-- Task details --
What you return must match the records exactly, with every line included.

-- Task input --
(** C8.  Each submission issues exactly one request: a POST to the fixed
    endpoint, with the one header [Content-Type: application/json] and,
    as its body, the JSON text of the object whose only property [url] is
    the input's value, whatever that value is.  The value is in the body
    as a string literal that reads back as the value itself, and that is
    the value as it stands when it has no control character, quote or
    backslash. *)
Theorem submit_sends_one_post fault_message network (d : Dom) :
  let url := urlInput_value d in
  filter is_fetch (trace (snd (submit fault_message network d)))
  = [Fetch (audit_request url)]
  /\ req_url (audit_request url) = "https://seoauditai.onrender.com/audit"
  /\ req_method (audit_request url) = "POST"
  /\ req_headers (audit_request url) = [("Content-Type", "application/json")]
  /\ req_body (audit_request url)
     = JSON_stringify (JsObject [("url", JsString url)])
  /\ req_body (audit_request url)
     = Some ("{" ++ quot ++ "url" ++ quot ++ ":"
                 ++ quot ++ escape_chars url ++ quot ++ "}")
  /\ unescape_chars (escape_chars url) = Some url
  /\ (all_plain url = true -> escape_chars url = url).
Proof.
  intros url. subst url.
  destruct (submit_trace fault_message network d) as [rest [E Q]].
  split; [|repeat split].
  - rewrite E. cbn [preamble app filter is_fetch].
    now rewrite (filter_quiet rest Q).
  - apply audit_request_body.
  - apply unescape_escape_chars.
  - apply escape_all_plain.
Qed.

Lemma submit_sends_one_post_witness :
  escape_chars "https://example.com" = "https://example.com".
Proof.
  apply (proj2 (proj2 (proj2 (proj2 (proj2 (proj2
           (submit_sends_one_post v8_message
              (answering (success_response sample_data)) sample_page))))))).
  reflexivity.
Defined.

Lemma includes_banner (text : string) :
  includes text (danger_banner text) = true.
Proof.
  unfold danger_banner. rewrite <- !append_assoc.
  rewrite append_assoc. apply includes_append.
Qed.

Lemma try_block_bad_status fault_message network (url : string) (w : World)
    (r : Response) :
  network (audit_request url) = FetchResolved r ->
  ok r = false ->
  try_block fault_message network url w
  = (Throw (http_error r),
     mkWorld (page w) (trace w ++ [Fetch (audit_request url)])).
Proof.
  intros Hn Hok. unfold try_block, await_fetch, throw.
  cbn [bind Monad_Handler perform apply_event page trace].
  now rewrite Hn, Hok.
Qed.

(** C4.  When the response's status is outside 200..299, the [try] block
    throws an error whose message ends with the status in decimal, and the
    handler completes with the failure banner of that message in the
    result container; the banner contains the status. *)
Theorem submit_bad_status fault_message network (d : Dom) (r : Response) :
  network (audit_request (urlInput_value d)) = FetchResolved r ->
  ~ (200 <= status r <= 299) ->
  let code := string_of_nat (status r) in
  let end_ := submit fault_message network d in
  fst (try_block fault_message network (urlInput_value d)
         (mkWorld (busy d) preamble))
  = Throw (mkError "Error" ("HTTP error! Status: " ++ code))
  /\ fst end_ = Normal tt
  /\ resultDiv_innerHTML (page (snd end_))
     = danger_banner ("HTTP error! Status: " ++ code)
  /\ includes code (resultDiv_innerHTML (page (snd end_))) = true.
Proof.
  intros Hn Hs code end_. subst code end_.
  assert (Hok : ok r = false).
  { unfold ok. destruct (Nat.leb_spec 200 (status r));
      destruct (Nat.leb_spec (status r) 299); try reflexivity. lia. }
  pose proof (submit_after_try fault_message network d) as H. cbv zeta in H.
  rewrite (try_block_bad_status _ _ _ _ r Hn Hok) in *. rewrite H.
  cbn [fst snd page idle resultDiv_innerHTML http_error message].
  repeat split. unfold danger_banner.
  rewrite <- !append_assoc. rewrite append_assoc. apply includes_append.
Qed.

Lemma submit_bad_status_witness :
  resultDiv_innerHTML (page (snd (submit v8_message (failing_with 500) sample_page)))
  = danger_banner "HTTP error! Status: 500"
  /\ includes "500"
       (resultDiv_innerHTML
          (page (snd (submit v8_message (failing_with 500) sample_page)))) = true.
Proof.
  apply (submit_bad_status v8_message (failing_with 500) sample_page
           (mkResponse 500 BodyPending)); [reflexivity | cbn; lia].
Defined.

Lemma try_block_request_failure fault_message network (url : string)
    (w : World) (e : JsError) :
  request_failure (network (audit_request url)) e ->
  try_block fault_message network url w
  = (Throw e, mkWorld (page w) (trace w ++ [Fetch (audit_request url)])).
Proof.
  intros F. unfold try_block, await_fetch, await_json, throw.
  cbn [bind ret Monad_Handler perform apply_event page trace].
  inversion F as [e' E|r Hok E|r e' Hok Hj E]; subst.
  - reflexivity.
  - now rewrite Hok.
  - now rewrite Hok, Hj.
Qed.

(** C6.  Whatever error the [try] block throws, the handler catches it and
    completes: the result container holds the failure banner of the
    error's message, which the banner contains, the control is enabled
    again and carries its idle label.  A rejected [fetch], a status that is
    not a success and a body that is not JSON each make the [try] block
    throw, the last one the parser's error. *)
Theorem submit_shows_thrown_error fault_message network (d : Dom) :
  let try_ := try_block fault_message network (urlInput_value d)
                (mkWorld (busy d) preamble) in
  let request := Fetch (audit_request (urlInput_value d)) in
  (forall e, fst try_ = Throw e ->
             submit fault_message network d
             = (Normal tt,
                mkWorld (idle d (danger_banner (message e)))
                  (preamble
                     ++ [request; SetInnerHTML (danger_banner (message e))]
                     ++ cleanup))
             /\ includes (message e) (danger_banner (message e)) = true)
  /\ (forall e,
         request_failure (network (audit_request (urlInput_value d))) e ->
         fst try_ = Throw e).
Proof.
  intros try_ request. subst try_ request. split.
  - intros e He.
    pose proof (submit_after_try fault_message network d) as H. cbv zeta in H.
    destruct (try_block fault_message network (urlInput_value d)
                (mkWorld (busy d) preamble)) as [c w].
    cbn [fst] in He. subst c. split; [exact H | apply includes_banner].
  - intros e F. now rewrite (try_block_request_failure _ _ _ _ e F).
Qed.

-- Response to the exercise --
(** C8.  Each submission issues exactly one request: a POST to the fixed
    endpoint, with the one header [Content-Type: application/json] and,
    as its body, the JSON text of the object whose only property [url] is
    the input's value, whatever that value is.  The value is in the body
    as a string literal that reads back as the value itself, and that is
    the value as it stands when it has no control character, quote or
    backslash. *)
Theorem submit_sends_one_post fault_message network (d : Dom) :
  let url := urlInput_value d in
  filter is_fetch (trace (snd (submit fault_message network d)))
  = [Fetch (audit_request url)]
  /\ req_url (audit_request url) = "https://seoauditai.onrender.com/audit"
  /\ req_method (audit_request url) = "POST"
  /\ req_headers (audit_request url) = [("Content-Type", "application/json")]
  /\ req_body (audit_request url)
     = JSON_stringify (JsObject [("url", JsString url)])
  /\ req_body (audit_request url)
     = Some ("{" ++ quot ++ "url" ++ quot ++ ":"
                 ++ quot ++ escape_chars url ++ quot ++ "}")
  /\ unescape_chars (escape_chars url) = Some url
  /\ (all_plain url = true -> escape_chars url = url).
Proof.
  intros url. subst url.
  destruct (submit_trace fault_message network d) as [rest [E Q]].
  split; [|repeat split].
  - rewrite E. cbn [preamble app filter is_fetch].
    now rewrite (filter_quiet rest Q).
  - apply audit_request_body.
  - apply unescape_escape_chars.
  - apply escape_all_plain.
Qed.

Lemma submit_sends_one_post_witness :
  escape_chars "https://example.com" = "https://example.com".
Proof.
  apply (proj2 (proj2 (proj2 (proj2 (proj2 (proj2
           (submit_sends_one_post v8_message
              (answering (success_response sample_data)) sample_page))))))).
  reflexivity.
Defined.

Lemma includes_banner (text : string) :
  includes text (danger_banner text) = true.
Proof.
  unfold danger_banner. rewrite <- !append_assoc.
  rewrite append_assoc. apply includes_append.
Qed.

Lemma try_block_bad_status fault_message network (url : string) (w : World)
    (r : Response) :
  network (audit_request url) = FetchResolved r ->
  ok r = false ->
  try_block fault_message network url w
  = (Throw (http_error r),
     mkWorld (page w) (trace w ++ [Fetch (audit_request url)])).
Proof.
  intros Hn Hok. unfold try_block, await_fetch, throw.
  cbn [bind Monad_Handler perform apply_event page trace].
  now rewrite Hn, Hok.
Qed.

(** C4.  When the response's status is outside 200..299, the [try] block
    throws an error whose message ends with the status in decimal, and the
    handler completes with the failure banner of that message in the
    result container; the banner contains the status. *)
Theorem submit_bad_status fault_message network (d : Dom) (r : Response) :
  network (audit_request (urlInput_value d)) = FetchResolved r ->
  ~ (200 <= status r <= 299) ->
  let code := string_of_nat (status r) in
  let end_ := submit fault_message network d in
  fst (try_block fault_message network (urlInput_value d)
         (mkWorld (busy d) preamble))
  = Throw (mkError "Error" ("HTTP error! Status: " ++ code))
  /\ fst end_ = Normal tt
  /\ resultDiv_innerHTML (page (snd end_))
     = danger_banner ("HTTP error! Status: " ++ code)
  /\ includes code (resultDiv_innerHTML (page (snd end_))) = true.
Proof.
  intros Hn Hs code end_. subst code end_.
  assert (Hok : ok r = false).
  { unfold ok. destruct (Nat.leb_spec 200 (status r));
      destruct (Nat.leb_spec (status r) 299); try reflexivity. lia. }
  pose proof (submit_after_try fault_message network d) as H. cbv zeta in H.
  rewrite (try_block_bad_status _ _ _ _ r Hn Hok) in *. rewrite H.
  cbn [fst snd page idle resultDiv_innerHTML http_error message].
  repeat split. unfold danger_banner.
  rewrite <- !append_assoc. rewrite append_assoc. apply includes_append.
Qed.

Lemma submit_bad_status_witness :
  resultDiv_innerHTML (page (snd (submit v8_message (failing_with 500) sample_page)))
  = danger_banner "HTTP error! Status: 500"
  /\ includes "500"
       (resultDiv_innerHTML
          (page (snd (submit v8_message (failing_with 500) sample_page)))) = true.
Proof.
  apply (submit_bad_status v8_message (failing_with 500) sample_page
           (mkResponse 500 BodyPending)); [reflexivity | cbn; lia].
Defined.

Lemma try_block_request_failure fault_message network (url : string)
    (w : World) (e : JsError) :
  request_failure (network (audit_request url)) e ->
  try_block fault_message network url w
  = (Throw e, mkWorld (page w) (trace w ++ [Fetch (audit_request url)])).
Proof.
  intros F. unfold try_block, await_fetch, await_json, throw.
  cbn [bind ret Monad_Handler perform apply_event page trace].
  inversion F as [e' E|r Hok E|r e' Hok Hj E]; subst.
  - reflexivity.
  - now rewrite Hok.
  - now rewrite Hok, Hj.
Qed.

(** C6.  Whatever error the [try] block throws, the handler catches it and
    completes: the result container holds the failure banner of the
    error's message, which the banner contains, the control is enabled
    again and carries its idle label.  A rejected [fetch], a status that is
    not a success and a body that is not JSON each make the [try] block
    throw, the last one the parser's error. *)
Theorem submit_shows_thrown_error fault_message network (d : Dom) :
  let try_ := try_block fault_message network (urlInput_value d)
                (mkWorld (busy d) preamble) in
  let request := Fetch (audit_request (urlInput_value d)) in
  (forall e, fst try_ = Throw e ->
             submit fault_message network d
             = (Normal tt,
                mkWorld (idle d (danger_banner (message e)))
                  (preamble
                     ++ [request; SetInnerHTML (danger_banner (message e))]
                     ++ cleanup))
             /\ includes (message e) (danger_banner (message e)) = true)
  /\ (forall e,
         request_failure (network (audit_request (urlInput_value d))) e ->
         fst try_ = Throw e).
Proof.
  intros try_ request. subst try_ request. split.
  - intros e He.
    pose proof (submit_after_try fault_message network d) as H. cbv zeta in H.
    destruct (try_block fault_message network (urlInput_value d)
                (mkWorld (busy d) preamble)) as [c w].
    cbn [fst] in He. subst c. split; [exact H | apply includes_banner].
  - intros e F. now rewrite (try_block_request_failure _ _ _ _ e F).
Qed.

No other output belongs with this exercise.